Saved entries

· · ·

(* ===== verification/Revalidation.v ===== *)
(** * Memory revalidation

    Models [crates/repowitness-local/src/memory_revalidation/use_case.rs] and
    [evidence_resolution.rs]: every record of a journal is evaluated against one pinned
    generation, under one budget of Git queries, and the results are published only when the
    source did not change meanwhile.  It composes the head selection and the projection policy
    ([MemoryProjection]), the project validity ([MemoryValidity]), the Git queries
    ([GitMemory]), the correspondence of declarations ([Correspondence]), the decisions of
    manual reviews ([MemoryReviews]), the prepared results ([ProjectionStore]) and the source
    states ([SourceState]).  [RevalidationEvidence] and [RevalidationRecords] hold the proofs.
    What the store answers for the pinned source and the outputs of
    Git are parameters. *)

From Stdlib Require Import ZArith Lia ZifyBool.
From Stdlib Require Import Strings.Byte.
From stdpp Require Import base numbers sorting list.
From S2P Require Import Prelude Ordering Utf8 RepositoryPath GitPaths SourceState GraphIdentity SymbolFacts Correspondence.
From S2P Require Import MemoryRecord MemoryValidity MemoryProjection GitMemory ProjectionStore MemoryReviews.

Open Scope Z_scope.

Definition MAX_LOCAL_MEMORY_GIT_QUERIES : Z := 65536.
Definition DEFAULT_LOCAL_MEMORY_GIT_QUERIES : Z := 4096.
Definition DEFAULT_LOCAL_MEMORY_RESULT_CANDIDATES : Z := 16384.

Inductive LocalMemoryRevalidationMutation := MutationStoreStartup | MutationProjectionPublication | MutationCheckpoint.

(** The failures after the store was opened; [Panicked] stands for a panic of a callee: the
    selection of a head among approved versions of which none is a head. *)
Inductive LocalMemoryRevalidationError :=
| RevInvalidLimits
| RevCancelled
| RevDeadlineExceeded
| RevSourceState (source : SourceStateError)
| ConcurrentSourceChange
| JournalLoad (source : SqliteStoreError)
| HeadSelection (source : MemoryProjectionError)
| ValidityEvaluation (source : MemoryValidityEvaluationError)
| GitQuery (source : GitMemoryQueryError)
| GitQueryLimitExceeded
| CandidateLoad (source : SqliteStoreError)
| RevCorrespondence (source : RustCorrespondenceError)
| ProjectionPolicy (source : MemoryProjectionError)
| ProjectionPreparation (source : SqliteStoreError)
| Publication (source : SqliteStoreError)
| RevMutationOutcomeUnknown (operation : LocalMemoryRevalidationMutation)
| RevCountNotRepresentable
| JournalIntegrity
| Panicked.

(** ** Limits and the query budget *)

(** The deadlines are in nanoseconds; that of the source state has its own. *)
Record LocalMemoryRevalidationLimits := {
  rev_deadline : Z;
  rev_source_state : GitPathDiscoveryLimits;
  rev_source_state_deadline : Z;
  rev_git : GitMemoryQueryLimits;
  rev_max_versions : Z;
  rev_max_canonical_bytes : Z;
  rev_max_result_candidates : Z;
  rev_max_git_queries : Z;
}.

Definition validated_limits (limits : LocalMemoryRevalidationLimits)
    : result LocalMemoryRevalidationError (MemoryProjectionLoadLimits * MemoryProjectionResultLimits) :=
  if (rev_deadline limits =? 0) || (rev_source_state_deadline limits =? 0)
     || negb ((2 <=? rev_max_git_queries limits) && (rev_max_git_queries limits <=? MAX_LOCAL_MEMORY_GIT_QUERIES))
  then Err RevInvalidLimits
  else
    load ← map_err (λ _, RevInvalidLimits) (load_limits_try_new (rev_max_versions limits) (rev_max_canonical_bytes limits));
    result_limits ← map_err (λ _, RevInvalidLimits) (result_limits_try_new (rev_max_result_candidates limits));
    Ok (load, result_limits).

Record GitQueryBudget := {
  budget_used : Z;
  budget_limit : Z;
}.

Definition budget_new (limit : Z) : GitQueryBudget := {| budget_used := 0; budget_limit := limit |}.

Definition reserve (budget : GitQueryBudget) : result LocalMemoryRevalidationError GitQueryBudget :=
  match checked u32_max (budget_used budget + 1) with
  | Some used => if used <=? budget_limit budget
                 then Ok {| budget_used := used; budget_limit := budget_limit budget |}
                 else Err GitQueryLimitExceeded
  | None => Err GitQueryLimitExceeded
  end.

· · ·

**DESCRIPTION OF THE TASK**
What lines in the data above contain the word "RevInvalidLimits"? Show them all.

**WRITTEN RESPONSE**
| RevInvalidLimits
  then Err RevInvalidLimits
    load ← map_err (λ _, RevInvalidLimits) (load_limits_try_new (rev_max_versions limits) (rev_max_canonical_bytes limits));
    result_limits ← map_err (λ _, RevInvalidLimits) (result_limits_try_new (rev_max_result_candidates limits));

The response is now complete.